Have Parliament failed properly to enact the European Directive into UK law? There is obviously sufficient concern in Governmental circles that the newly named Department for Business, Innovation and Skills (formerly the Department for Business, Enterprise and Regulatory Reform ("BERR")) are intervening, represented by Dinah Rose QC, who represents the Government in the Heyday Challenge, which is to be heard in the High Court immediately after the Court of Appeal hear Seldon.
It's going to be an interesting week. If the Court of Appeal finds that the Age Discrimination Regulations are to be interpreted as providing latitude for employers to discriminate for legitimate social policy objectives (in line with the ECJ decision in Heyday), how is an employer to prove that its aim constitutes a "social policy objective" of the Member State? Heyday expressly provided that Member States do not need to list such objectives but, without doing so, this would seem to create immense uncertainty for employers.
It is likely that firms such as CWJ will point to the Notes on the Regulations produced in March 2006 as evidencing Parliament's social policy objectives and, notably, workforce planning specifically appears in relation to the employee default retirement age. However, even assuming that the UK Government manages to convince the High Court that this measure is a proportionate means of achieving a legitimate social policy objective (a high test, as the ECJ confirmed), what guidance does that give for other measures? While an individual employer could arguably show that workforce planning is a UK social policy objective, whether it can adopt its own measure to achieve that aim will still be questionable.
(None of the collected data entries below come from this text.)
(** [configured]: a store of secrets is configured. *)
Definition resolveShareSigningSecret (configured : bool) : ST (process S) string :=
  if negb configured then
    let! fallback := gets pr_fallback in
    (if decide (fallback = "") then
       let! b := wrap "could not generate share signing secret" rand_32 in
       modify (set_fallback (hex (bytes b)))
     else ret tt) ;;;
    gets pr_fallback
  else
    let! existing := attempt (on_mgr (mgr_Get GlobalScope shareSigningKeyName)) in
    match existing with
    | Ok key => ret key
    | Err e =>
        if negb (errors_Is e SSecretNotFound) then
          fail (EWrap "could not read share signing key" e)
        else
          let! b := wrap "could not generate share signing key" rand_32 in
          let key := hex (bytes b) in
          wrap "could not persist share signing key"
            (on_mgr (mgr_Set GlobalScope shareSigningKeyName key)) ;;;
          ret key
    end.

(** The secret both controllers sign and check with. *)
Definition newShareControllers (configured : bool) : ST (process S) string :=
  let! secret := attempt (resolveShareSigningSecret configured) in
  ret (match secret with Ok secret => secret | Err _ => "" end).

(** The values of the secrets of one scope; errors are skipped. *)
Fixpoint collect_keys (scope : string) (keys : list string) (values : list string)
    : ST S (list string) :=
  match keys with
  | [] => ret values
  | key :: keys =>
      if IsSystemKey key then collect_keys scope keys values
      else
        let! val := attempt (mgr_Get scope key) in
        match val with
        | Ok val => collect_keys scope keys (values ++ [val])%list
        | Err _ => collect_keys scope keys values
        end
  end.
Fixpoint collect_scopes (scopes : list string) (values : list string) : ST S (list string) :=
  match scopes with
  | [] => ret values
  | scope :: scopes =>
      let! keys := attempt (mgr_ListByScope scope) in
      match keys with
      | Ok keys =>
          let! values := collect_keys scope keys values in
          collect_scopes scopes values
      | Err _ => collect_scopes scopes values
      end
  end.
Definition collectSecretValues (configured : bool) (pipelineID : string) : ST S (list string) :=
  if negb configured then ret []
  else collect_scopes [GlobalScope; PipelineScope pipelineID] [].
End shares.

(** ** The controllers *)
Inductive share_answer : Type :=
  | SharePath (path : string)
  | ShareHTTPError (code : Z) (msg : string).

Definition CreateShare (signingSecret : string) (now : time) (runID : string)
    : ST db share_answer :=
  let! run := attempt (GetRun runID) in
  match run with
  | Err _ => ret (ShareHTTPError 404 "run not found")
  | Ok _ =>
      match GenerateShareToken now runID signingSecret with
      | Err e => fail (EWrap "could not generate share token" e)
      | Ok token => ret (SharePath ("/share/" ++ token ++ "/tasks"))
      end
  end.

(** The run whose page a link shows. *)
Definition validateToken (signingSecret : string) (now : time) (token : string)
    : string + share_answer :=
  match ValidateShareToken now token signingSecret with
  | Err _ => inr (ShareHTTPError 404 "not found")
  | Ok runID => inl runID
  end.

(** ** What the managers answer, method by method *)
Section methods.
Context {S : Type} `{!SecretsManager S, !SecretBackend S}.

(** A failure that is not a missing secret; only where something can fail. *)
Definition broken {A} (s : S) (r : result A) : Prop :=
  ~ healthy s /\ exists e, r = Err e /\ errors_Is e SSecretNotFound = false.

(** A read: the value, or that there is none, or a failure. A failure is not
    taken for a missing secret when the secret is the server's own. *)
Lemma Get_any scope key s m :
  scope_ok scope -> holds s m ->
  let '(r, s') := mgr_Get scope key s in
  holds s' m /\
  (r = match m !! (scope, key) with Some v => Ok v | None => Err (ESentinel SSecretNotFound) end \/
   ~ healthy s /\ exists e, r = Err e /\ (key ∈ server_keys -> errors_Is e SSecretNotFound = false)).
Proof.
  intros Hs Hm. pose proof (op_law (OpGet scope key) s m Hs Hm) as Hlaw.
  unfold op_outcome, misled in Hlaw. cbn [run_op] in Hlaw. unfold bind, ret in Hlaw.
  destruct (mgr_Get scope key s) as [[v|e] s']; cbn in Hlaw;
    destruct Hlaw as [[[Ha Hh]|(Hno & (e' & He & Hne) & m' & -> & Hh)]|(Hno & (sc & k & [= <- <-] & Hk) & He & Hh)];
    (split; [exact Hh|]); try done.
  - left. by destruct (m !! (scope, key)); simplify_eq.
  - left. by destruct (m !! (scope, key)); simplify_eq.
  - right. split; [done|]. exists e'. by simplify_eq.
  - right. split; [done|]. by exists e.
Qed.
Lemma Get_spec scope key s m :
  scope_ok scope -> key ∈ server_keys -> holds s m ->
  let '(r, s') := mgr_Get scope key s in
  holds s' m /\
  (r = match m !! (scope, key) with Some v => Ok v | None => Err (ESentinel SSecretNotFound) end \/
   broken s r).
Proof.
  intros Hs Hk Hm. pose proof (Get_any scope key s m Hs Hm) as Hg.
  destruct (mgr_Get scope key s) as [r s']. destruct Hg as [Hh [Hr|(Hno & e & Hr & He)]]; (split; [done|]);
    [by left|right]. split; [done|]. exists e. auto.
Qed.
(* ===== verification/PipelinesApi.v ===== *)
(** * The pipelines API (server/api_pipelines_*.go, controller.go)

    The handlers that save, read, pause, trigger, seed and delete a pipeline,
    over the execution service and a store of secrets known by the interface
    [SecretBackend]. A helper that has written the answer itself returns it on
    the right of a sum. [denied_requests]: what a pipeline's access
    expression protects of it; [Upsert_saves], [Destroy_forgets]: what the handlers
    that write do. *)
From S2P Require Import Prelude Storage Json Db GoStrings Runs Paging Tasks Ids Pipelines Config.
From Stdlib Require Import Ascii.
From S2P Require Import Schedules Server Admission Execution Secrets Tokens Encryption SecretStore Shares.
Open Scope string_scope.

(** ** Drivers (orchestra/drivers.go, server/controller.go) *)
Definition IsDriverAllowed (driver : string) (allowedList : list string) : result unit :=
  if decide (driver = "") then Err (EMsg "driver name is required")
  else if decide ("*" ∈ allowedList) then Ok tt
  else if decide (driver ∈ allowedList) then Ok tt
  else Err (EMsg ("driver " ++ q driver ++ " is not allowed on this server. Allowed drivers: "
                  ++ Join allowedList ", ")).

Definition parseAllowedDrivers (input : string) : list string :=
  if decide (input = "" \/ input = "*") then ["*"]
  else
    let drivers := List.filter (fun s => negb (bool_decide (s = "")))
      (TrimSpace <$> Split input ","%char) in
    match drivers with [] => ["*"] | _ => drivers end.

(** [fmt.Sscanf(s, "%d", &n)]: [n] keeps its value when [s] does not begin
    with a number; the blanks it skips are those of a query parameter. *)
Definition Sscanf_int (s : string) (n : Z) : Z :=
  default n (scan_int (trim_left (fun a => Ascii.eqb a " "%char || Ascii.eqb a "009"%char) s)).

(** Absent parameters are empty. *)
Definition parsePagination (page perPage : string) : Z * Z :=
  (if decide (page = "") then 1%Z else Sscanf_int page 1,
   if decide (perPage = "") then 20%Z else Sscanf_int perPage 20).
So what does this mean for UK businesses? In the absence of any social policy objectives having been legislated for by Parliament, the question of what aims might justify direct discrimination is completely in the air. While the guidance published by the DTI back in 2006 might give some insight, none of those aims have been tested to see whether they will satisfy the "high standard of proof" required by the ECJ.
If the Government fail to clear this hurdle when the Heyday decision is heard by the High Court later in the week, the results could be dramatic. The Advocate General has just handed down his opinion in a German case that, if a domestic law does not correctly enact European law, the national court can refuse to apply the local law, even if the case involves private individuals. So if the Government lose Heyday, employees who have been forced to retire at 65 could proceed with their claims for age discrimination (they are currently stayed) and it is hard to see what defence an employer could mount.